| WORK TO BE COMPLETED |
This task calls for copying every line in the data below that contains the word "Hlog".

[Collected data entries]
►

Lemma emit_link_spec i hs links ps :
  ports_ok ps → (∀ h, h ∈ hs → 0 ≤ h < hosts) → NoDup hs →
  ∃ l ps', emit_link i hs (links, ps) = Ok (links ++ [l], ps') ∧ ports_ok ps' ∧
    add_links ps' = add_links ps ++ ((λ h, (h, switch_name i)) <$> hs) ∧
    link_numbered (add_links ps') i hs l.
Proof.
  intros Hps Hr Hnd. unfold emit_link.
  destruct (attach_all (switch_name i) hs (mkPorts (host_ports ps) ∅ (add_links ps)))
    as (ps' & -> & Hok & Hlog & Heth); [by destruct Hps; constructor|done..|]. cbn [mbind res_bind].
  simpl in Hlog, Heth. eexists _, ps'. split_and!; [done..|]. exists (link_eth ps'). split_and!; [done| |].
  - intros h. rewrite Heth, lookup_empty. case_decide; split; (done || eauto).
  - intros h k. rewrite Heth, lookup_empty. case_decide as Hh; [|done]. intros [= <-].
    apply list_elem_of_split in Hh as (l1 & l2 & ->). rewrite Hlog.
    exists (add_links ps ++ ((λ h, (h, switch_name i)) <$> l1)), ((λ h, (h, switch_name i)) <$> l2).
    split; [by rewrite fmap_app, <- app_assoc|]. rewrite port_count_app.
    assert (port_count ((λ h, (h, switch_name i)) <$> l1) h = 0); [|lia].
    apply NoDup_app in Hnd as (_ & Hno & _). unfold port_count.
    assert (E : filter (λ c, c.1 = h) ((λ h, (h, switch_name i)) <$> l1) = []); [|by rewrite E].
    apply filter_none. intros c (y & -> & Hy)%list_elem_of_fmap. simpl. intros ->.
    apply (Hno h Hy). by left.
Qed.
End ports.

(** Both builds: every switch becomes one link, in order, numbered and with its
    own subnet. *)
Lemma emit_links_spec hosts sws :
  (∀ hs, hs ∈ sws → NoDup hs ∧ ∀ h, h ∈ hs → 0 ≤ h < hosts) →
  ∃ links ps, emit_links hosts sws = Ok (links, ps) ∧ length links = length sws ∧
    ∀ i hs, sws !! i = Some hs → ∃ l, links !! i = Some l ∧ link_numbered (add_links ps) (Z.of_nat i) hs l.
Proof.
  intros Hsws. unfold emit_links.
  assert (H : ∀ done todo links ps, (∀ hs, hs ∈ todo → NoDup hs ∧ ∀ h, h ∈ hs → 0 ≤ h < hosts) →
    ports_ok hosts ps → length links = length done →
    (∀ i hs, done !! i = Some hs → ∃ l, links !! i = Some l ∧ link_numbered (add_links ps) (Z.of_nat i) hs l) →
    ∃ links' ps', foldM (λ st ih, emit_link (Z.of_nat ih.1) ih.2 st) (links, ps)
        (imap (λ i hs, ((length done + i)%nat, hs)) todo) = Ok (links', ps') ∧
      length links' = length (done ++ todo) ∧
      ∀ i hs, (done ++ todo) !! i = Some hs → ∃ l, links' !! i = Some l ∧ link_numbered (add_links ps') (Z.of_nat i) hs l).
  { intros done todo. revert done. induction todo as [|hs todo IH]; intros done links ps Ht Hps Hlen Hd.
    - exists links, ps. by rewrite app_nil_r.
    - cbn [imap foldM fst snd]. rewrite Nat.add_0_r.
      destruct (Ht hs) as [Hnd Hr]; [by left|].
      destruct (emit_link_spec hosts (Z.of_nat (length done)) hs links ps Hps Hr Hnd)
        as (l & ps' & -> & Hps' & Hlog & Hl). cbn [mbind res_bind].
      destruct (IH (done ++ [hs]) (links ++ [l]) ps') as (links' & ps2 & E & Hlen' & Hd').
      + intros hs' ?. apply Ht. by right.
      + done.
      + rewrite !length_app. simpl. lia.
      + intros i hs' Hi. destruct (decide (i < length done)%nat) as [Hlt|Hge].
        * rewrite lookup_app_l in Hi by done. destruct (Hd i hs' Hi) as (l' & Hl' & Hn).
          exists l'. rewrite lookup_app_l by lia. split; [done|]. rewrite Hlog. by apply link_numbered_mono.
        * rewrite lookup_app_r in Hi by lia. destruct (i - length done)%nat as [|k] eqn:Ek; [|by destruct k].
          injection Hi as <-. exists l. rewrite lookup_app_r, Hlen, Ek by lia.
          replace i with (length done) by lia. done.
      + rewrite <- app_assoc in Hlen', Hd'. simpl in Hlen', Hd'. exists links', ps2.
        split_and!; [|done..]. rewrite <- E. f_equal. rewrite length_app. apply imap_ext.
        intros j x _. simpl. f_equal. lia. }
  destruct (H [] sws [] (mkPorts (replicate (Z.to_nat hosts) 0) ∅ [])) as (links & ps & E & Hlen & Hd).
  - done.
  - constructor; simpl; [by rewrite length_replicate|]. intros h Hh. apply lookup_replicate. split; [done|lia].
  - done.
  - by intros [|i] hs ?.
  - exists links, ps. split_and!; [|done..]. rewrite <- E. f_equal.
Qed.

(** * The random mesh is connected *)

(** What the build relies on: [randint] stays in its range and [shuffle]
    permutes. *)
Class RngLaws `{Rng} : Prop := {
  randint_range lo hi r : lo ≤ hi → lo ≤ (randint lo hi r).1 ≤ hi;
  shuffle_perm l r : (shuffle l r).1 ≡ₚ l;
}.

(** Two hosts sit on a common switch. *)
Definition share (sws : list (gset Z)) (a b : Z) : Prop := ∃ sw, sw ∈ sws ∧ a ∈ sw ∧ b ∈ sw.

(** Every switch of the first list is contained in one of the second. *)
Definition grows (sws sws' : list (gset Z)) : Prop := ∀ sw, sw ∈ sws → ∃ sw', sw' ∈ sws' ∧ sw ⊆ sw'.

Lemma share_grows sws sws' a b : grows sws sws' → share sws a b → share sws' a b.
Proof. intros Hg (sw & Hsw & Ha & Hb). destruct (Hg sw Hsw) as (sw' & ? & ?). exists sw'. set_solver. Qed.

Lemma rtc_share_grows sws sws' a b : grows sws sws' → rtc (share sws) a b → rtc (share sws') a b.
Proof. intros Hg. apply rtc_subrel. intros x y. by apply share_grows. Qed.

Lemma grows_app sws sws' : grows sws (sws ++ sws').
Proof. intros sw ?. exists sw. split; [|done]. rewrite elem_of_app. by left. Qed.

Lemma grows_refl sws : grows sws sws.
Proof. intros sw ?. by exists sw. Qed.

#[export] Instance share_sym sws : Symmetric (share sws).
Proof. intros a b (sw & ? & ? & ?). exists sw. auto. Qed.

(** The sizes and members every switch list of the build keeps. *)
Definition switches_ok (hosts capacity : Z) (sws : list (gset Z)) : Prop :=
  ∀ sw, sw ∈ sws → Z.of_nat (size sw) ≤ capacity ∧ ∀ h, h ∈ sw → 0 ≤ h < hosts.

Lemma switches_ok_app hosts cap sws sw :
  switches_ok hosts cap sws → Z.of_nat (size sw) ≤ cap → (∀ h, h ∈ sw → 0 ≤ h < hosts) →
  switches_ok hosts cap (sws ++ [sw]).
Proof. intros H ? ? s [?| ->%list_elem_of_singleton]%elem_of_app; auto. Qed.

Lemma size_add (x : Z) (s : gset Z) : (size ({[x]} ∪ s) ≤ S (size s))%nat.
Proof. rewrite size_union_alt, size_singleton. pose proof (subseteq_size (s ∖ {[x]}) s). set_solver by lia. Qed.

Lemma size_list_to_set_le (l : list Z) : (size (list_to_set l : gset Z) ≤ length l)%nat.
Proof.
  induction l as [|x l IH]; [by rewrite list_to_set_nil, size_empty|].
  rewrite list_to_set_cons. cbn [length]. pose proof (size_add x (list_to_set l)). lia.
Qed.

Section mesh_proofs.
Context `{RngLaws} (hosts capacity : Z) (Hcap : 2 ≤ capacity).

(** ** The tree loop *)

Definition sum_deg (degrees : list Z) (l : list Z) : Z := foldr (λ h s, deg degrees h + s) 0 l.

Record tree_inv (first : Z) (t : tree) : Prop := {
  ti_sws : switches_ok hosts capacity (switch_hosts t);
  ti_conn : ∀ x, x ∈ connected t → rtc (share (switch_hosts t)) first x;
  ti_range : ∀ x, x ∈ connected t → 0 ≤ x < hosts;
  ti_len : length (degrees t) = Z.to_nat hosts;
  ti_pos : ∀ h, 0 ≤ h < hosts → 0 ≤ deg (degrees t) h;
}.

Lemma deg_dec_eq degrees h : 0 ≤ h < Z.of_nat (length degrees) → deg (dec degrees h) h = deg degrees h - 1.
Proof. intros Hh. unfold deg, dec. rewrite list_lookup_total_insert_eq by lia. done. Qed.

Lemma deg_dec_ne degrees h x : 0 ≤ h → 0 ≤ x → h ≠ x → deg (dec degrees h) x = deg degrees x.
Proof. intros ? ? ?. unfold deg, dec. rewrite list_lookup_total_insert_ne; [done|lia]. Qed.

Lemma length_dec degrees h : length (dec degrees h) = length degrees.
Proof. unfold dec. apply length_insert. Qed.

Lemma choose_switch_Some partner sws i :
  choose_switch capacity partner sws = Some i →
  ∃ hs, sws !! i = Some hs ∧ Z.of_nat (size hs) + 2 ≤ capacity ∧ partner ∈ hs.
Proof.
  unfold choose_switch. intros ([j hs] & (Hj & [? ?] & _)%list_find_Some & ->)%fmap_Some. eauto.
Qed.

(** The switch list after joining [host] to [partner]. *)
Lemma join_switch host partner sws :
  switches_ok hosts capacity sws → 0 ≤ host < hosts → 0 ≤ partner < hosts → host ≠ partner →
  let sws' := match choose_switch capacity partner sws with
    | Some i => <[i := {[host; partner]} ∪ (sws !!! i)]> sws
    | None => sws ++ [{[host; partner]}]
    end in
  switches_ok hosts capacity sws' ∧ grows sws sws' ∧ share sws' partner host.
Proof.
  intros Hok Hh Hp Hne. simpl. destruct (choose_switch capacity partner sws) as [i|] eqn:E.
  - apply choose_switch_Some in E as (hs & Hi & Hsz & Hin). rewrite (list_lookup_total_correct _ _ _ Hi).
    pose proof (lookup_lt_Some _ _ _ Hi) as Hlt. split_and!.
    + intros sw (j & Hj)%list_elem_of_lookup. apply list_lookup_insert_Some in Hj as [(<- & <- & _)|(_ & Hj)].
      * destruct (Hok hs) as [_ Hr]; [by eapply list_elem_of_lookup_2|]. split.
        -- rewrite <- union_assoc_L. pose proof (size_add host ({[partner]} ∪ hs)). pose proof (size_add partner hs). lia.
        -- intros x. rewrite !elem_of_union, !elem_of_singleton. naive_solver.
      * apply Hok. by eapply list_elem_of_lookup_2.
    + intros sw (j & Hj)%list_elem_of_lookup. destruct (decide (i = j)) as [->|Hij].
      * exists ({[host; partner]} ∪ hs). split; [|rewrite Hi in Hj; simplify_eq; set_solver].
        apply list_elem_of_lookup. exists j. by rewrite list_lookup_insert_eq.
      * exists sw. split; [|done]. apply list_elem_of_lookup. exists j. by rewrite list_lookup_insert_ne.
    + exists ({[host; partner]} ∪ hs). split; [|set_solver].
      apply list_elem_of_lookup. exists i. by rewrite list_lookup_insert_eq.
  - split_and!.
    + apply switches_ok_app; [done| |].
      * pose proof (size_add host {[partner]}). rewrite size_singleton in *. lia.
      * intros x. rewrite elem_of_union, !elem_of_singleton. naive_solver.
    + apply grows_app.
    + exists {[host; partner]}. split; [rewrite elem_of_app; right; by left|set_solver].
Qed.

Lemma tree_step_inv first msg t host t' :
  tree_inv first t → 0 ≤ host < hosts → host ∉ connected t →
  tree_step capacity msg t host = Ok t' →
  tree_inv first t' ∧ connected t' = connected t ++ [host] ∧
  (∀ h, 0 ≤ h < hosts → deg (degrees t') h ≤ deg (degrees t) h).
Proof.
  intros [Hsws Hconn Hrange Hlen Hpos] Hh Hnew. unfold tree_step.
  destruct (list_find _ _) as [[k partner]|] eqn:E; [|done].
  apply list_find_Some in E as (Hk & [Hdp Hdh] & _).
  assert (Hp : partner ∈ connected t).
  { apply list_elem_of_lookup_2 in Hk. unfold by_degree in Hk. by rewrite (merge_sort_Permutation _ _) in Hk. }
  pose proof (Hrange _ Hp) as Hpr. assert (Hne : host ≠ partner) by (by intros ->).
  intros [= <-]. simpl.
  destruct (join_switch host partner (switch_hosts t) Hsws Hh Hpr Hne) as (H1 & H2 & H3).
  assert (Hd : ∀ h, 0 ≤ h < hosts → deg (dec (dec (degrees t) host) partner) h =
    deg (degrees t) h - (if decide (h = host ∨ h = partner) then 1 else 0)).
  { intros h Hh'. destruct (decide (h = partner)) as [->|Hnp].
    - rewrite deg_dec_eq by (rewrite length_dec; lia). rewrite deg_dec_ne by lia.
      by rewrite decide_True by tauto.
    - rewrite deg_dec_ne by lia. destruct (decide (h = host)) as [->|Hnh].
      + rewrite deg_dec_eq by lia. by rewrite decide_True by tauto.
      + rewrite deg_dec_ne by lia. rewrite decide_False by tauto. lia. }
  split_and!; [constructor; simpl|done|].
  - done.
  - intros x [Hx| ->%list_elem_of_singleton]%elem_of_app; [by eapply rtc_share_grows, Hconn|].
    eapply rtc_r; [by eapply rtc_share_grows, Hconn|]. done.
  - intros x [Hx| ->%list_elem_of_singleton]%elem_of_app; auto.
  - by rewrite !length_dec.
  - intros h Hh'. rewrite Hd by done. specialize (Hpos h Hh'). case_decide as Hc; [|lia].
    destruct Hc as [-> | ->]; lia.
  - intros h Hh'. rewrite Hd by done. case_decide; lia.
Qed.

Lemma tree_loop_inv first msg remaining t t' :
  tree_inv first t → NoDup (connected t ++ remaining) → (∀ h, h ∈ remaining → 0 ≤ h < hosts) →
  foldM (tree_step capacity msg) t remaining = Ok t' →
  tree_inv first t' ∧ connected t' = connected t ++ remaining ∧
  (∀ h, 0 ≤ h < hosts → deg (degrees t') h ≤ deg (degrees t) h).
Proof.
  revert t. induction remaining as [|h remaining IH]; intros t Hi Hnd Hr; cbn [foldM].
  - intros [= <-]. rewrite app_nil_r. split_and!; [done..|]. intros. lia.
  - intros (t1 & H1 & H2)%res_bind_Ok.
    destruct (tree_step_inv first msg t h t1 Hi) as (Hi1 & Hc1 & Hd1); [apply Hr; by left| |done|].
    { apply NoDup_app in Hnd as (_ & Hno & _). intros Hh. apply (Hno h Hh). by left. }
    destruct (IH t1 Hi1) as (Hi' & Hc' & Hd'); [|by intros; apply Hr; right|done|].
    { rewrite Hc1, <- app_assoc. done. }
    split_and!; [done|by rewrite Hc', Hc1, <- app_assoc|]. intros x Hx.
    specialize (Hd1 x Hx). specialize (Hd' x Hx). lia.
Qed.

◄

| EXERCISE RESULT |
    as (ps' & -> & Hok & Hlog & Heth); [by destruct Hps; constructor|done..|]. cbn [mbind res_bind].
  simpl in Hlog, Heth. eexists _, ps'. split_and!; [done..|]. exists (link_eth ps'). split_and!; [done| |].
    apply list_elem_of_split in Hh as (l1 & l2 & ->). rewrite Hlog.
        as (l & ps' & -> & Hps' & Hlog & Hl). cbn [mbind res_bind].
          exists l'. rewrite lookup_app_l by lia. split; [done|]. rewrite Hlog. by apply link_numbered_mono.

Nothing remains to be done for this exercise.